What is LIBS?
LIBS is short for Laser Induced Breakdown Spectrometer (LIBS). This technology focuses on the surface of the sample by ultrashort pulsed laser to form plasma. The plasma emission spectrum is analyzed by LIBS to identify the elements in the sample, and then to identify, classify, qualitatively and quantitatively analyze the material.
What are the uses of LIBS?
Since the advent of LIBS technology, it has been recognized as a promising new technology, which will bring many innovative applications in the field of analysis. As a new material identification and quantitative analysis technology, LIBS can be used not only in laboratory, but also in industrial field on-line detection. Its main characteristics are:
Rapid direct analysis, almost without sample preparation
Almost all elements can be detected
Simultaneous analysis of multiple elements
Matrix Morphological Diversity - Almost all solid samples can be detected
LIBS makes up for the shortcomings of traditional element analysis methods, especially in the fields of material analysis in micro-area, coating/film analysis, defect detection, jewelry identification, forensic evidence identification, powder material analysis, alloy analysis and other applications. At the same time, LIBS can also be widely used in different fields such as geology, coal, metallurgy, pharmacy, environment, scientific research and so on.
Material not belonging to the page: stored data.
(** ** Adding a machine *)

(** X8. The add-machine slot registers a machine only for a non-empty file
    that could be opened and whose machine is not registered yet, and then
    exactly once; a file that cannot be opened is reported and not
    registered, a file whose machine is registered already is reported and
    not registered again, and with no file chosen the registry is not
    called at all. *)
Theorem sltOpenAddMachineDialog_registers_only_new_machines
    (mgr : UIVirtualBoxManager) (strFileName : QString) :
  let log := events (sltOpenAddMachineDialog mgr strFileName) in
  let strFile := addMachineFile mgr strFileName in
  let registry := List.filter isRegistryCall log in
  registry =
    if isEmpty strFile then []
    else if negb (openMachineIsOk strFile)
         then [EvOpenMachine strFile false; EvMessage (cannotOpenMachine strFile)]
         else match findMachineName strFile with
              | Some strOldName =>
                  [EvOpenMachine strFile true;
                   EvMessage (cannotReregisterExistingMachine strFile strOldName)]
              | None => [EvOpenMachine strFile true; EvRegisterMachine strFile]
              end.
Proof.
  cbv zeta. unfold sltOpenAddMachineDialog, addMachineFile.
  set (strTmpFile := if VBOX_WS_MAC then _ else _).
  set (entry := result (updateActionsAppearance _)).
  rewrite events_bind. fold entry.
  rewrite events_bind. cbv zeta. rewrite events_bind.
  rewrite !filter_app.
  assert (Hprobes : forall l, Forall (fun e => isProbe e = true) l ->
                              List.filter isRegistryCall l = []).
  { induction 1 as [|e l He _ IH]; [reflexivity|].
    cbn [List.filter]. destruct e; try discriminate He; exact IH. }
  rewrite (Hprobes _ (probes_updateActionsAppearance _)).
  assert (Hunlock : forall i after,
            List.filter isRegistryCall (events (unlockAction i after)) = []).
  { intros i [m|]; [|reflexivity]. cbn [unlockAction].
    rewrite events_bind, events_ret, app_nil_r.
    apply Hprobes, probes_updateActionsAppearance. }
  rewrite Hunlock. cbn [app].
  destruct (isEmpty strTmpFile) eqn:Hempty.
  - rewrite result_bind, events_bind, result_ret, events_ret. cbn [snd app].
    unfold execModal. cbn [events emit bind snd app List.filter isRegistryCall].
    set (strFile := match chosenFileNames entry with
                    | strChosen :: _ => strChosen
                    | [] => strTmpFile
                    end).
    destruct (isEmpty strFile); [reflexivity|].
    destruct (openMachineIsOk strFile); [destruct (findMachineName strFile)|];
      reflexivity.
  - rewrite result_ret, events_ret. cbn [snd app List.filter].
    rewrite Hempty.
    destruct (openMachineIsOk strTmpFile); [destruct (findMachineName strTmpFile)|];
      reflexivity.
Qed.

(** ** The selection and its items *)

Lemma isActionEnabled_any_item_cons mgr iActionIndex pItem rest :
  isAnyItemAction iActionIndex = true ->
  result (isActionEnabled mgr iActionIndex (pItem :: rest))
  = result (isActionEnabled mgr iActionIndex [pItem])
    || result (isActionEnabled mgr iActionIndex rest).
Proof.
  destruct iActionIndex; try discriminate; intros _;
    destruct rest as [|pNext rest];
    unfold isActionEnabled;
    cbn [isActionEnabled_body result ret fst
         isAtLeastOneItemRemovable isAtLeastOneItemCanBeStartedOrShown
         isAtLeastOneItemDiscardable isAtLeastOneItemAccessible
         isAtLeastOneItemStarted isAtLeastOneItemRunning
         isAtLeastOneItemInaccessible isAtLeastOneItemSupportsShortcuts
         existsb];
    btauto.
Qed.

Lemma isActionEnabled_any_item_nil mgr iActionIndex :
  isAnyItemAction iActionIndex = true ->
  result (isActionEnabled mgr iActionIndex []) = false.
Proof. destruct iActionIndex; try discriminate; reflexivity. Qed.

Lemma existsb_filter_nil {A : Type} (f : A -> bool) (l : list A) :
  existsb f l = true <-> List.filter f l <> [].
Proof.
  induction l as [|a l IH]; cbn [existsb List.filter].
  - split; [discriminate|congruence].
  - destruct (f a); cbn [orb]; [|exact IH].
    split; [discriminate|reflexivity].
Qed.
In addition to the traditional laboratory applications, LIBS is still one of the few element analysis techniques that can be used as a portable handheld device, and is considered to be the only element analysis technology that can be used for on-line analysis so far. This will greatly expand the analytical technology from the laboratory field to the outdoor, on-site, and even in the production process.
Basic knowledge of LIBS
LIBS irradiates the sample with a high peak power pulsed laser, focusing on a very small analytical point (usually 10-400 micron in diameter). In the laser irradiated spot area, the material in the sample is ablated and peeled off, and a cloud of nanoparticles is formed above the sample. Because the peak energy of the laser beam is quite high, its absorption and multiphoton ionization effect increase the opacity of the gas and aerosol clouds generated above the sample, even if they are only excited by a very short laser pulse. Because the energy of laser is absorbed by the cloud, plasma is formed gradually. High-energy plasma melts nanoparticles, excites atoms and emits light. The light emitted by atoms can be captured and recorded as spectra by detectors. By analyzing the spectra, we can get the information of what elements exist in the samples. Through software algorithm, we can further qualitative analysis (such as material identification, PMI) and quantitative analysis (such as the content of an element in the samples).
Detection Limit and Quantitative Analysis
The detection limit of LIBS depends to a large extent on the type of sample to be measured, the specific elements, and the laser/spectral detector configuration of the instrument. For the above reasons, the detection limit of LIBS can range from several ppm to% level. In most conventional applications, LIBS detection limits can range from 10 ppm to 100 ppm for most elements. In quantitative analysis, the relative standard deviation of the measurement results obtained by LIBS can be less than 3-5%, while for homogeneous materials, it can usually be less than 2% or even less than 1%.
Industrialization of LIBS
Since the concept of LIBS was first proposed in the 1960s, it has been mainly used in the field of scientific research for various reasons. With the continuous breakthroughs in technology, such as stable and reliable lasers, high resolution spectrometers, and analytical software technology, the industrialization of LIBS has developed rapidly in the past decade, making it a practical analytical instrument that can be truly applied in laboratories and even industrial fields.